WHAT YOU SHOULD DO. Leaving out every line before the one with "Import Fixtures.Instances.", write out the rest of the records below exactly.

DATASET.
(* ===== verification/Directory.v ===== *)
(** * Key advertisement: the crate aqua-auth-directory

    The registry of advertised keys (lib.rs), the RFC 7638 thumbprint
    (thumbprint.rs) and the two well-known documents (render.rs). A document
    body is the JSON value the derived serializers walk; [serde_json] turns it
    into text. *)

From S2P Require Import Prelude Crates Fixtures Errors Keys.

Definition CRV_ED25519 : string := "Ed25519".
Definition WELL_KNOWN_HTTP_MESSAGE_SIGNATURES : string :=
  "/.well-known/http-message-signatures-directory".
Definition WELL_KNOWN_AQUA_IDENTITY : string := "/.well-known/aqua-identity".
Definition MEDIA_TYPE_DIRECTORY : string :=
  "application/http-message-signatures-directory+json".
Definition MEDIA_TYPE_JSON : string := "application/json".
Definition MIN_CACHE_SECONDS : Z := 60.

Inductive DirectoryError : Type :=
| InvalidWindow (nbf exp : Z)
| UnsupportedDid (why : string)
| Serialization (why : string).
Record AdvertisedKey : Type := { ak_did : string; ak_nbf : Z; ak_exp : Z }.
Record KeyRegistry : Type := { kr_keys : list AdvertisedKey }.
Definition new_registry : KeyRegistry := {| kr_keys := [] |}.

Record DirectoryDocument : Type := {
  doc_path : string;
  doc_content_type : string;
  doc_cache_control : string;
  doc_body : string;
}.
Record Jwk : Type := {
  jwk_kty : string; jwk_crv : string; jwk_kid : string; jwk_x : string;
  jwk_use : string; jwk_nbf : Z; jwk_exp : Z }.
Record AquaKey : Type := { aqk_did : string; aqk_thumbprint : string; aqk_nbf : Z; aqk_exp : Z }.
Record AquaIdentity : Type := { ai_version : Z; ai_dids : list string; ai_keys : list AquaKey }.

Definition is_active_at (k : AdvertisedKey) (now : Z) : bool :=
  (ak_nbf k <=? now)%Z && (now <? ak_exp k)%Z.
Definition active (r : KeyRegistry) (now : Z) : list AdvertisedKey :=
  List.filter (λ k, is_active_at k now) (kr_keys r).

(** [iter().min()]. *)
Fixpoint least (l : list Z) : option Z :=
  match l with
  | [] => None
  | x :: l => Some (match least l with Some m => Z.min x m | None => x end)
  end.
Definition cache_seconds (keys : list AdvertisedKey) (now : Z) : Z :=
  Z.max (default 0%Z (least (map (λ k, saturating_sub_u64 (ak_exp k) now) keys))) MIN_CACHE_SECONDS.

(** The members the derived serializers write, in their order. *)
Definition jwk_to_json (k : Jwk) : json :=
  JObject [("kty", JString (jwk_kty k)); ("crv", JString (jwk_crv k));
    ("kid", JString (jwk_kid k)); ("x", JString (jwk_x k)); ("use", JString (jwk_use k));
    ("nbf", JNumber (show_Z (jwk_nbf k))); ("exp", JNumber (show_Z (jwk_exp k)))].
Definition jwks_to_json (keys : list Jwk) : json :=
  JObject [("keys", JArray (map jwk_to_json keys))].
Definition aqua_key_to_json (k : AquaKey) : json :=
  JObject [("did", JString (aqk_did k)); ("thumbprint", JString (aqk_thumbprint k));
    ("nbf", JNumber (show_Z (aqk_nbf k))); ("exp", JNumber (show_Z (aqk_exp k)))].
Definition aqua_identity_to_json (i : AquaIdentity) : json :=
  JObject [("version", JNumber (show_Z (ai_version i)));
    ("dids", JArray (map JString (ai_dids i)));
    ("keys", JArray (map aqua_key_to_json (ai_keys i)))].

Section defs.
Context `{Ed25519, P256, Base58, Base64, Hashes, JsonWrite}.

Definition canonical_okp_jwk (crv x_b64url : string) : string :=
  "{" +:+ quoted "crv" +:+ ":" +:+ quoted crv +:+ "," +:+ quoted "kty" +:+ ":" +:+ quoted "OKP"
  +:+ "," +:+ quoted "x" +:+ ":" +:+ quoted x_b64url +:+ "}".
Definition okp_thumbprint (crv x_b64url : string) : string :=
  b64url_encode (sha256 (as_bytes (canonical_okp_jwk crv x_b64url))).

Definition x_b64url (k : AdvertisedKey) : result string DirectoryError :=
  let? raw := map_err (λ e, UnsupportedDid (crypto_error_display e))
    (ed25519_pubkey_from_did_key (ak_did k)) in
  Ok (b64url_encode raw).
Definition thumbprint (k : AdvertisedKey) : result string DirectoryError :=
  let? x := x_b64url k in Ok (okp_thumbprint CRV_ED25519 x).

(** The registry after the call, and its result. *)
Definition add (r : KeyRegistry) (key : AdvertisedKey)
  : KeyRegistry * result unit DirectoryError :=
  if (ak_exp key <=? ak_nbf key)%Z then (r, Err (InvalidWindow (ak_nbf key) (ak_exp key)))
  else
    match map_err (λ e, UnsupportedDid (crypto_error_display e))
      (ed25519_pubkey_from_did_key (ak_did key)) with
    | Err e => (r, Err e)
    | Ok _ => ({| kr_keys := kr_keys r ++ [key] |}, Ok tt)
    end.

Definition serialize (v : json) : result string DirectoryError :=
  map_err Serialization (json_to_string v).
Definition jwk_of (k : AdvertisedKey) : result Jwk DirectoryError :=
  let? x := x_b64url k in
  Ok {| jwk_kty := "OKP"; jwk_crv := CRV_ED25519; jwk_kid := okp_thumbprint CRV_ED25519 x;
        jwk_x := x; jwk_use := "sig"; jwk_nbf := ak_nbf k; jwk_exp := ak_exp k |}.
Definition aqua_key_of (k : AdvertisedKey) : result AquaKey DirectoryError :=
  let? t := thumbprint k in
  Ok {| aqk_did := ak_did k; aqk_thumbprint := t; aqk_nbf := ak_nbf k; aqk_exp := ak_exp k |}.
Definition render_jwks (registry : KeyRegistry) (now : Z)
  : result DirectoryDocument DirectoryError :=
  let live := active registry now in
  let? keys := collect jwk_of live in
  let? body := serialize (jwks_to_json keys) in
  Ok {| doc_path := WELL_KNOWN_HTTP_MESSAGE_SIGNATURES;
        doc_content_type := MEDIA_TYPE_DIRECTORY;
        doc_cache_control := "max-age=" +:+ show_Z (cache_seconds live now);
        doc_body := body |}.
Definition render_aqua_identity (registry : KeyRegistry) (now : Z)
  : result DirectoryDocument DirectoryError :=
  let live := active registry now in
  let? keys := collect aqua_key_of live in
  let? body := serialize (aqua_identity_to_json
    {| ai_version := 1; ai_dids := map ak_did live; ai_keys := keys |}) in
  Ok {| doc_path := WELL_KNOWN_AQUA_IDENTITY; doc_content_type := MEDIA_TYPE_JSON;
        doc_cache_control := "max-age=" +:+ show_Z (cache_seconds live now);
        doc_body := body |}.

(** A registry filled through [add], refused keys included. *)
Definition add_all (r : KeyRegistry) (keys : list AdvertisedKey) : KeyRegistry :=
  foldl (λ r k, (add r k).1) r keys.
(** What [add] lets in. *)
Definition advertisable (k : AdvertisedKey) : Prop :=
  (ak_nbf k < ak_exp k)%Z ∧ ∃ raw, ed25519_pubkey_from_did_key (ak_did k) = Ok raw.
End defs.

Section proofs.
Context `{Ed25519, P256, Base58, Base64, Hashes, JsonWrite}.

Lemma least_le l m x : least l = Some m → x ∈ l → (m ≤ x)%Z.
Proof.
  revert m. induction l as [|y l IH]; intros m Hm Hx; [by apply not_elem_of_nil in Hx|].
  cbn in Hm. injection Hm as <-.
  apply elem_of_cons in Hx as [->|Hx]; [destruct (least l); lia|].
  destruct (least l) as [m'|] eqn:E; [specialize (IH m' eq_refl Hx); lia|].
  destruct l; [by apply not_elem_of_nil in Hx|done].
Qed.
(** The cache never outlives a live key, but for the floor. *)
Lemma cache_seconds_spec keys now :
  (60 ≤ cache_seconds keys now)%Z ∧
  ∀ k, k ∈ keys → (now < ak_exp k)%Z →
    cache_seconds keys now = 60%Z ∨ (now + cache_seconds keys now ≤ ak_exp k)%Z.
Proof.
  unfold cache_seconds, saturating_sub_u64, MIN_CACHE_SECONDS. split; [lia|]. intros k Hk Hexp.
  destruct (least _) as [m|] eqn:E; cbn [default from_option]; unfold id; [|by left].
  assert (m ≤ Z.max 0 (ak_exp k - now))%Z.
  { apply (least_le _ _ _ E). apply list_elem_of_In, in_map_iff. exists k.
    split; [done|]. by apply list_elem_of_In. }
  destruct (decide (m ≤ 60)%Z); [left|right]; lia.
Qed.
Lemma is_active_at_spec k now : is_active_at k now = true ↔ (ak_nbf k ≤ now < ak_exp k)%Z.
Proof. unfold is_active_at. rewrite andb_true_iff, Z.leb_le, Z.ltb_lt. done. Qed.
Lemma add_spec r k : add r k =
  if decide (ak_nbf k < ak_exp k)%Z then
    match ed25519_pubkey_from_did_key (ak_did k) with
    | Ok _ => ({| kr_keys := kr_keys r ++ [k] |}, Ok tt)
    | Err e => (r, Err (UnsupportedDid (crypto_error_display e)))
    end
  else (r, Err (InvalidWindow (ak_nbf k) (ak_exp k))).
Proof.
  unfold add. destruct (_ <=? _)%Z eqn:E; bool_simpl; case_decide; try lia; [done|].
  by destruct (ed25519_pubkey_from_did_key (ak_did k)).
Qed.
Lemma add_elem r a k :
  k ∈ kr_keys (add r a).1 ↔ k ∈ kr_keys r ∨ (k = a ∧ advertisable a).
Proof.
  rewrite add_spec. unfold advertisable. case_decide as Hw.
  - destruct (ed25519_pubkey_from_did_key (ak_did a)) as [raw|e]; cbn [fst kr_keys].
    + rewrite elem_of_app, list_elem_of_singleton. split; [|tauto].
      intros [?|?]; [by left|right]. eauto.
    + split; [by left|]. by intros [?|(_ & _ & raw & [=])].
  - split; [by left|]. by intros [?|(_ & ? & _)].
Qed.
Lemma add_all_elem keys r k : k ∈ kr_keys (add_all r keys) ↔
  k ∈ kr_keys r ∨ (k ∈ keys ∧ advertisable k).
Proof.
  revert r. induction keys as [|a keys IH]; intros r; cbn.
  { split; [by left|]. by intros [?|[[]%not_elem_of_nil _]]. }
  unfold add_all in IH. rewrite IH, add_elem, elem_of_cons. split.
  - intros [[?|[-> ?]]|[? ?]]; auto.
  - intros [?|[[->|?] ?]]; auto.
Qed.

Context `{!Base64Laws, !Base58Laws}.

(** What one live key contributes to the two documents. *)
Definition same_key (j : Jwk) (a : AquaKey) : Prop :=
  jwk_kid j = aqk_thumbprint a ∧ jwk_nbf j = aqk_nbf a ∧ jwk_exp j = aqk_exp a ∧
  ∃ raw, b64url_decode_no_pad (jwk_x j) = Ok raw ∧ length raw = 32 ∧
    aqk_did a = ed25519_did_key_from_pubkey raw ∧
    jwk_kid j = okp_thumbprint (jwk_crv j) (jwk_x j).
Lemma views_of_key k : advertisable k →
  ∃ j a, jwk_of k = Ok j ∧ aqua_key_of k = Ok a ∧ aqk_did a = ak_did k ∧ same_key j a.
Proof.
  intros [_ [raw Hr]]. unfold jwk_of, aqua_key_of, thumbprint, x_b64url. rewrite Hr. cbn [map_err].
  eexists _, _. split; [done|]. split; [done|]. split; [done|].
  unfold same_key. cbn. do 3 (split; [done|]). exists raw.
  split; [apply b64url_no_pad_encode|]. by apply ed25519_did_key_inverse in Hr as (-> & ? & _).
Qed.
Lemma collect_views keys : Forall advertisable keys →
  ∃ js ks, collect jwk_of keys = Ok js ∧ collect aqua_key_of keys = Ok ks ∧
    map aqk_did ks = map ak_did keys ∧ Forall2 same_key js ks.
Proof.
  induction 1 as [|k keys Hk _ (js & ks & Hj & Ha & Hd & Hs)]; [by exists [], []|].
  destruct (views_of_key k Hk) as (j & a & Hj1 & Ha1 & Hd1 & Hs1).
  exists (j :: js), (a :: ks). cbn. rewrite Hj1, Ha1, Hj, Ha, Hd1, Hd.
  do 3 (split; [done|]). by constructor.
Qed.
Lemma serialized v (mk : string → DirectoryDocument) :
  (∀ b, doc_body (mk b) = b) → ∀ x, x = (let? b := serialize v in Ok (mk b)) →
  (∀ d, x = Ok d → json_to_string v = Ok (doc_body d)) ∧
  (∀ e, x = Err e → ∃ w why, json_to_string w = Err why ∧ e = Serialization why).
Proof.
  intros Hmk x ->. unfold serialize. destruct (json_to_string v) as [b|why] eqn:E; cbn [map_err].
  - split; [|done]. intros d [= <-]. by rewrite Hmk.
  - split; [done|]. intros e [= <-]. eauto.
Qed.
End proofs.

Section properties.
Context `{Ed25519, P256, Base58, Base64, Hashes, JsonWrite, !Base64Laws, !Base58Laws}.

(** The two directory documents tell the same truth. Of a registry filled
    through [add], the live keys are exactly the advertisable ones offered
    whose half-open window holds now; rendering either view of them can only
    fail in the serializer; the two views list the same keys under the same
    thumbprints and windows, the JWK's [x] being the key of the DID; and no
    listed key expires before the cache does, unless the cache is at its floor
    of a minute. *)
Theorem directory_views_agree offered now :
  let r := add_all new_registry offered in
  (∀ k, k ∈ active r now ↔
    k ∈ offered ∧ advertisable k ∧ (ak_nbf k ≤ now < ak_exp k)%Z) ∧
  (∃ js ks, Forall2 same_key js ks ∧ map aqk_did ks = map ak_did (active r now) ∧
    (∀ d, render_jwks r now = Ok d → json_to_string (jwks_to_json js) = Ok (doc_body d)) ∧
    (∀ d, render_aqua_identity r now = Ok d → json_to_string (aqua_identity_to_json
      {| ai_version := 1; ai_dids := map aqk_did ks; ai_keys := ks |}) = Ok (doc_body d)) ∧
    (∀ e, render_jwks r now = Err e ∨ render_aqua_identity r now = Err e →
      ∃ v why, json_to_string v = Err why ∧ e = Serialization why)) ∧
  (60 ≤ cache_seconds (active r now) now)%Z ∧
  ∀ k, k ∈ active r now → cache_seconds (active r now) now = 60%Z ∨
    (now + cache_seconds (active r now) now ≤ ak_exp k)%Z.
Proof.
  intros r.
  assert (∀ k, k ∈ active r now ↔
    k ∈ offered ∧ advertisable k ∧ (ak_nbf k ≤ now < ak_exp k)%Z) as Hactive.
  { intros k. unfold active, r. rewrite list_elem_of_In, filter_In, <- list_elem_of_In.
    rewrite add_all_elem, is_active_at_spec. cbn.
    split; [intros [[[]%not_elem_of_nil|[? ?]] ?]; done|]. naive_solver. }
  split; [done|]. split.
  - destruct (collect_views (active r now)) as (js & ks & Hj & Ha & Hd & Hs).
    { apply list.Forall_forall. by intros k (_ & ? & _)%Hactive. }
    exists js, ks. split; [done|]. split; [done|].
    unfold render_jwks, render_aqua_identity. rewrite Hj, Ha, Hd.
    edestruct (serialized (jwks_to_json js)) as [Hj1 Hj2]; [|done|].
    2: edestruct serialized as [Ha1 Ha2]; [|done|]; [|split; [exact Hj1|]; split; [exact Ha1|]];
      [|intros e [?|?]; eauto]. all: done.
  - destruct (cache_seconds_spec (active r now) now) as [? Hc]. split; [done|].
    intros k Hk. apply (Hc k Hk). apply Hactive in Hk. lia.
Qed.
End properties.

Section witnesses.
Import Fixtures.Instances.

(** A key, and one whose window is empty. *)
Definition offered_keys : list AdvertisedKey :=
  [{| ak_did := sample_key_did; ak_nbf := 100; ak_exp := 10000 |};
   {| ak_did := sample_key_did; ak_nbf := 100; ak_exp := 100 |}].
Lemma directory_views_agree_witness :
  let r := add_all new_registry offered_keys in
  (60 ≤ cache_seconds (active r 1000) 1000)%Z ∧
  ∃ js ks, Forall2 same_key js ks ∧ map aqk_did ks = map ak_did (active r 1000) ∧
    map aqk_did ks = [sample_key_did].
Proof.
  destruct (directory_views_agree offered_keys 1000) as (_ & (js & ks & Hs & Hd & _) & Hc & _).
  cbn zeta. split; [exact Hc|]. exists js, ks. split; [exact Hs|]. split; [exact Hd|].
  rewrite Hd. vm_refl.
Defined.
End witnesses.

SOLUTION FOR THIS TASK.
Import Fixtures.Instances.

(** A key, and one whose window is empty. *)
Definition offered_keys : list AdvertisedKey :=
  [{| ak_did := sample_key_did; ak_nbf := 100; ak_exp := 10000 |};
   {| ak_did := sample_key_did; ak_nbf := 100; ak_exp := 100 |}].
Lemma directory_views_agree_witness :
  let r := add_all new_registry offered_keys in
  (60 ≤ cache_seconds (active r 1000) 1000)%Z ∧
  ∃ js ks, Forall2 same_key js ks ∧ map aqk_did ks = map ak_did (active r 1000) ∧
    map aqk_did ks = [sample_key_did].
Proof.
  destruct (directory_views_agree offered_keys 1000) as (_ & (js & ks & Hs & Hd & _) & Hc & _).
  cbn zeta. split; [exact Hc|]. exists js, ks. split; [exact Hs|]. split; [exact Hd|].
  rewrite Hd. vm_refl.
Defined.
End witnesses.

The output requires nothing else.